A bidirectional relationship exists between impaired sleep and a variety of neurologic and psychiatric conditions. Reduction in deep sleep may be one of many precursors increasing an individual’s risk for Alzheimer disease (AD). Additionally, aberrant nighttime motor behaviors and increased agitated states in the latter portion of the day and early evening, often referred to as ‘sundowning’ in patients with AD, has been linked to circadian abnormalities. REM Behavioral Disorder is often a precursor of synucleinopathies such as Parkinson’s disease. Insomnia and other sleep disturbances are often prodromal symptom seen in patients with autoimmune encephalitis. Sleep apnea is a risk factor for stroke. Sleep disorders are highly prevalent in patients who have MS, chronic pain, exposure to a high level of stress, and as noted above, in mood disorders such as major depression and generalized anxiety disorder.

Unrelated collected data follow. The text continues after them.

(** * Sequential funnel analysis: the event repository and the event service

    A shallow embedding of [EventRepository.getUsersForStep],
    [EventRepository.getUsersCompletingSequentialSteps]
    (server/src/repositories/event.repository.ts) and
    [EventService.analyzeFunnel] (server/src/services/event.service.ts),
    with the properties of the funnel chain and of its statistics.

    Conventions.
    - A JavaScript [string] is a [string]; a [string[]] is a [list string].
    - A valid [Date] is its [getTime()] value, a [Z] (milliseconds since the
      epoch); the result of [new Date(s)] is an [option Z], [None] being the
      Invalid Date whose [getTime()] is NaN.
    - An array length is a [nat]; every other JavaScript [number] (the rates)
      is an IEEE 754 binary64 value, Rocq's primitive [float].
    - The code runs against one MongoDB collection.  A computation is a
      function of the database state returning an outcome ([Ok] or a thrown
      [Error] message) and the new state; the state is the collection and
      the log of the aggregations issued so far.  The collection always
      answers: a rejected aggregation is not modelled, nor are the calls to
      the logger (the [catch] blocks of the repository log and rethrow). *)

From Stdlib Require Import String Ascii ZArith Bool Lia Arith List.
From Stdlib Require Import DecimalString.
From Stdlib Require Import PrimFloat Uint63.
Import ListNotations.

Local Open Scope string_scope.
Local Open Scope list_scope.

(** ** Shared types (shared/src/types) *)

Record UTMParameters := {
  utm_source : option string;
  utm_medium : option string;
  utm_campaign : option string;
  utm_term : option string;
  utm_content : option string
}.

Record PageViewContent := {
  path : string;
  first_view : bool;
  hostname : string;
  utm : option UTMParameters
}.

(** [EventDocument] (server/src/models/event.model.ts).  [platform] and
    [type] are kept as the strings stored in the collection. *)
Record EventDocument := {
  _id : string;
  user_id : string;
  session_id : string;
  device_id : option string;
  platform : string;
  type : string;
  date : Z;
  content : PageViewContent;
  version : option string
}.

(** [FunnelStepConfig].  [matchType] is the string received at run time:
    the TypeScript union ['path' | 'hostname'] is not checked by the
    repository. *)
Record FunnelStepConfig := {
  name : string;
  matchType : string;
  matchValue : string
}.

Record FunnelAnalysisRequest := {
  steps : list FunnelStepConfig;
  startDate : string;
  endDate : string
}.

Record FunnelStepResult := {
  step : string;
  stepIndex : nat;
  users : nat;
  conversionRate : float;
  dropoffRate : float;
  stepConversionRate : float
}.

Record FunnelSummary := {
  totalUsers : nat;
  completedUsers : nat;
  overallConversionRate : float;
  avgStepConversionRate : float
}.

Record FunnelAnalysisResult := {
  result_steps : list FunnelStepResult;
  summary : FunnelSummary
}.

(** The number held by an array length, as a binary64 value (exact below
    2^53, and an array length is below 2^32). *)
Definition number_of_nat (n : nat) : float :=
  PrimFloat.of_uint63 (Uint63.of_Z (Z.of_nat n)).

Definition string_of_Z (z : Z) : string :=
  NilEmpty.string_of_int (Z.to_int z).

(** ** Computations against the events collection *)

(** The [$match] document that [getUsersForStep] builds.  [platform] and
    [type] are always set; the other keys are present once assigned. *)
Record MatchConditions := {
  mc_platform : string;
  mc_type : string;
  mc_user_id : option (list string);      (* user_id: { $in: ... } *)
  mc_date : option (Z * Z);               (* date: { $gte: ..., $lte: ... } *)
  mc_content_path : option string;        (* 'content.path' *)
  mc_content_hostname : option string     (* 'content.hostname' *)
}.

Definition set_user_id (c : MatchConditions) (us : list string) :=
  {| mc_platform := mc_platform c; mc_type := mc_type c;
     mc_user_id := Some us; mc_date := mc_date c;
     mc_content_path := mc_content_path c;
     mc_content_hostname := mc_content_hostname c |}.

Definition set_date (c : MatchConditions) (gte lte : Z) :=
  {| mc_platform := mc_platform c; mc_type := mc_type c;
     mc_user_id := mc_user_id c; mc_date := Some (gte, lte);
     mc_content_path := mc_content_path c;
     mc_content_hostname := mc_content_hostname c |}.

Definition set_content_path (c : MatchConditions) (v : string) :=
  {| mc_platform := mc_platform c; mc_type := mc_type c;
     mc_user_id := mc_user_id c; mc_date := mc_date c;
     mc_content_path := Some v;
     mc_content_hostname := mc_content_hostname c |}.

Definition set_content_hostname (c : MatchConditions) (v : string) :=
  {| mc_platform := mc_platform c; mc_type := mc_type c;
     mc_user_id := mc_user_id c; mc_date := mc_date c;
     mc_content_path := mc_content_path c;
     mc_content_hostname := Some v |}.

(** The database seen by the repository: the events collection and the
    [$match] documents of the aggregations issued so far, oldest first. *)
Record Db := {
  collection : list EventDocument;
  aggregations : list MatchConditions
}.

Inductive Outcome (A : Type) :=
| Ok (a : A)
| Thrown (message : string).
Arguments Ok {A} a.
Arguments Thrown {A} message.

Definition Async (A : Type) : Type := Db -> Outcome A * Db.

Definition ret {A} (a : A) : Async A := fun db => (Ok a, db).

Definition throw {A} (message : string) : Async A :=
  fun db => (Thrown message, db).

Definition bind {A B} (m : Async A) (k : A -> Async B) : Async B :=
  fun db =>
    match m db with
    | (Ok a, db') => k a db'
    | (Thrown message, db') => (Thrown message, db')
    end.

Declare Scope async_scope.
Delimit Scope async_scope with async.
Notation "x <- m ;; k" := (bind m (fun x => k))
  (at level 100, m at next level, right associativity) : async_scope.
Local Open Scope async_scope.

(** *** The aggregation pipeline of [getUsersForStep]

    [[ { $match: c }, { $group: { _id: '$user_id' } },
       { $project: { _id: 0, user_id: '$_id' } } ]] *)

Definition includes (us : list string) (u : string) : bool :=
  existsb (String.eqb u) us.

Definition matches (c : MatchConditions) (e : EventDocument) : bool :=
  (platform e =? mc_platform c)
  && (type e =? mc_type c)
  && match mc_user_id c with
     | Some us => includes us (user_id e)
     | None => true
     end
  && match mc_date c with
     | Some (gte, lte) => (gte <=? date e)%Z && (date e <=? lte)%Z
     | None => true
     end
  && match mc_content_path c with
     | Some v => path (content e) =? v
     | None => true
     end
  && match mc_content_hostname c with
     | Some v => hostname (content e) =? v
     | None => true
     end.

Record GroupDoc := { group_id : string }.
Record UserDoc := { doc_user_id : string }.

Definition stage_match (c : MatchConditions) (docs : list EventDocument) :=
  filter (matches c) docs.

(** One group per distinct [user_id].  MongoDB fixes no order for the
    groups; here they come in the order of [nodup]. *)
Definition stage_group (docs : list EventDocument) : list GroupDoc :=
  map (fun u => {| group_id := u |}) (nodup string_dec (map user_id docs)).

Definition stage_project (docs : list GroupDoc) : list UserDoc :=
  map (fun g => {| doc_user_id := group_id g |}) docs.

(** [collection.aggregate(pipeline).toArray()]: reads the collection and
    leaves it as it is. *)
Definition aggregate (c : MatchConditions) : Async (list UserDoc) :=
  fun db =>
    (Ok (stage_project (stage_group (stage_match c (collection db)))),
     {| collection := collection db;
        aggregations := aggregations db ++ [c] |}).

(** ** EventRepository *)

Definition getUsersForStep (step : FunnelStepConfig) (startDate endDate : Z)
    (previousStepUsers : option (list string)) : Async (list string) :=
  let matchConditions :=
    {| mc_platform := "web"; mc_type := "page_view";
       mc_user_id := None; mc_date := None;
       mc_content_path := None; mc_content_hostname := None |} in
  let matchConditions :=
    match previousStepUsers with
    | Some us =>
        if (0 <? length us)%nat then set_user_id matchConditions us
        else matchConditions
    | None => matchConditions
    end in
  let matchConditions := set_date matchConditions startDate endDate in
  let matchConditions :=
    if matchType step =? "path"
    then set_content_path matchConditions (matchValue step)
    else set_content_hostname matchConditions (matchValue step) in
  result <- aggregate matchConditions ;;
  ret (map doc_user_id result).

(** The loop [for (let i = 1; i <= stepIndex; i++)], with [count] the
    number of iterations left. *)
Fixpoint filterThroughSteps (steps : list FunnelStepConfig)
    (startDate endDate : Z) (count i : nat)
    (usersAtCurrentStep : list string) : Async (list string) :=
  match count with
  | O => ret usersAtCurrentStep
  | S count' =>
      match nth_error steps i with
      | None =>
          throw ("Step at index " ++ string_of_Z (Z.of_nat i) ++ " is undefined")
      | Some currentStep =>
          usersAtCurrentStep <-
            getUsersForStep currentStep startDate endDate
              (Some usersAtCurrentStep) ;;
          filterThroughSteps steps startDate endDate count' (S i)
            usersAtCurrentStep
      end
  end.

Definition getUsersCompletingSequentialSteps (steps : list FunnelStepConfig)
    (stepIndex : Z) (startDate endDate : Z) : Async (list string) :=
  if (stepIndex <? 0)%Z || (stepIndex >=? Z.of_nat (length steps))%Z
  then throw ("Invalid step index: " ++ string_of_Z stepIndex)
  else
    match nth_error steps 0 with
    | None => throw "No steps provided"
    | Some firstStep =>
        if (stepIndex =? 0)%Z
        then getUsersForStep firstStep startDate endDate None
        else
          usersAtCurrentStep <-
            getUsersForStep firstStep startDate endDate None ;;
          filterThroughSteps steps startDate endDate (Z.to_nat stepIndex) 1
            usersAtCurrentStep
    end.

(** ** EventService *)

Section Service.

(** [new Date(s)] for a string [s]: the instant, or [None] for the Invalid
    Date. *)
Variable new_Date : string -> option Z.
(** * pydantic-agent: the agent state store and its mock tools

    A shallow embedding of [src/models.py], [src/agent.py] (the store, the
    prompts and the processing turn of [PydanticAgent]) and [src/tools.py]
    ([web_search] and the tool descriptors), followed by the properties of
    the specification that can be settled on it and by further properties of
    the code.

    Python objects mutated in place ([self], [self.agent_model]) are threaded
    explicitly; exceptions are an outcome of a call, and the state reached when
    an exception leaves a call is kept, so that "nothing was modified" is a
    statement and not a convention. *)

From stdpp Require Import base option list strings gmap pretty relations.
From Stdlib Require Import ZArith Lia.

Local Open Scope string_scope.
Local Open Scope Z_scope.
Local Open Scope list_scope.

(** ** Python runtime: exceptions, outcomes, calls *)

(** One line of a pydantic [ValidationError]: the failed constraint. *)
Inductive ErrorKind :=
  | greater_than_equal (ge : Z)
  | less_than_equal (le : Z)
  | value_error (msg : string).

Inductive Exn :=
  | ValueError (msg : string)
  | ValidationError (model : string) (loc : list string) (kind : ErrorKind).

Inductive Outcome (A : Type) :=
  | Return (a : A)
  | Raise (e : Exn).
Arguments Return {A} a.
Arguments Raise {A} e.

(** A call running on a state [Σ]: it returns or raises, and leaves a state
    either way. *)
Definition Py (Σ A : Type) : Type := Σ → Outcome A * Σ.

Definition ret {Σ A} (a : A) : Py Σ A := λ σ, (Return a, σ).

Definition raise {Σ A} (e : Exn) : Py Σ A := λ σ, (Raise e, σ).

Definition bind {Σ A B} (c : Py Σ A) (k : A → Py Σ B) : Py Σ B :=
  λ σ, match c σ with
       | (Return a, σ') => k a σ'
       | (Raise e, σ') => (Raise e, σ')
       end.

Definition modify {Σ} (f : Σ → Σ) : Py Σ unit := λ σ, (Return tt, f σ).

(** [for x in xs: body(x)]. *)
Fixpoint for_each {Σ A B} (xs : list A) (body : A → Py Σ B) : Py Σ unit :=
  match xs with
  | [] => ret tt
  | x :: xs' => bind (body x) (λ _, for_each xs' body)
  end.

Global Instance Py_ret {Σ} : MRet (Py Σ) := λ A, ret.
Global Instance Py_bind {Σ} : MBind (Py Σ) := λ A B k c, bind c k.

(** Running a call written for a part [Τ] of the state on the whole state
    (attribute access [self.agent_model.m(...)], or a function that touches
    the world only). *)
Definition zoom {Σ Τ A} (proj : Σ → Τ) (inj : Τ → Σ → Σ) (c : Py Τ A) : Py Σ A :=
  λ σ, let '(o, τ) := c (proj σ) in (o, inj τ σ).

(** Truthiness of [str] and of [Optional[str]]. *)
Definition truthy (s : string) : bool := negb (String.eqb s "").

Definition truthy_opt (o : option string) : bool :=
  match o with Some s => truthy s | None => false end.

(** [a or b] on [Optional[str]]. *)
Definition py_or (a b : option string) : option string :=
  if truthy_opt a then a else b.

(** [range(n)] for an [int]: empty when [n <= 0]. *)
Definition range (n : Z) : list Z := Z.of_nat <$> seq 0 (Z.to_nat n).

(** [all(...)] over a generator. *)
Definition py_all {A} (p : A → bool) (xs : list A) : bool := forallb p xs.

(** [str(i)] of an [int]. *)
Definition str_of_int (i : Z) : string := pretty i.

(** [datetime] values, as an instant on some scale. *)
Definition datetime : Type := Z.

(** ** The world outside the objects: environment, uuid source, clock, log *)

Module World.

Record t := mk {
  environ : gmap string string;
  (** what [str(uuid.uuid4())] yields at its n-th call *)
  uuid4_values : nat → string;
  uuid4_calls : nat;
  (** what [datetime.now()] yields at its n-th call *)
  now_values : nat → datetime;
  now_calls : nat;
  (** the records handed to [logger.info], oldest first *)
  log_records : list string
}.

Definition getenv (key : string) : Py t (option string) :=
  λ w, (Return (environ w !! key), w).

Definition uuid4_str : Py t string :=
  λ w, (Return (uuid4_values w (uuid4_calls w)),
        mk (environ w) (uuid4_values w) (S (uuid4_calls w))
           (now_values w) (now_calls w) (log_records w)).

Definition now : Py t datetime :=
  λ w, (Return (now_values w (now_calls w)),
        mk (environ w) (uuid4_values w) (uuid4_calls w)
           (now_values w) (S (now_calls w)) (log_records w)).

Definition logger_info (record : string) : Py t unit :=
  λ w, (Return tt,
        mk (environ w) (uuid4_values w) (uuid4_calls w)
           (now_values w) (now_calls w) (log_records w ++ [record])).

End World.

(** A method call: the object it runs on, and the world. *)
Definition Meth (C A : Type) : Type := Py (C * World.t) A.

(** A world-only call made from inside a method. *)
Definition in_world {C A} (c : Py World.t A) : Meth C A :=
  zoom snd (λ w σ, (fst σ, w)) c.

All of the above outline sleep disorders occur in children. Some such as the Non-REM sleep disorders occur mostly in children. More common than these disorders is the level of insufficient sleep among children. In a 2015 sample of data from 52,356 children in middle school and high school analyzed by the Centers for Disease Control and Prevention, 57.8% of 6- to 12-year-olds and 72.7% of 13- to 18-year-olds reported sleeping less than the recommended minimum sleep duration on school nights. A reemergence of napping or longer sleep times on weekends can be signs of sleep deprivation. Problematic sleep hygiene habits is one of the most common causes of daytime sleepiness in children and adolescents. In a 2014 poll of 1103 parents or guardians of children aged 6 to 17 years, the prevalence of electronic devices in the children’s bedrooms was high and associated with shorter sleep duration. Exposure to light on the blue light spectrum at bedtimes has been linked to delays in circadian rhythm markers such as dim light melatonin onset and core body temperature, as well as increased cortisol levels. Problems with children’s sleep hygiene, sleep duration, and sleep timing are more prevalent in families of lower socioeconomic status. In addition, school schedules can impose non-physiologic restrictions of sleep times by implementing early school start times for adolescents. A delay in high school start times of as little as 30 minutes correlated with longer sleep duration, improved attendance, less tardiness, less falling asleep in class, better grades, and fewer motor vehicle crashes. Sleep facilitates learning and memory consolidation. Younger children are more likely than older children to experience sleep-related cognitive problems.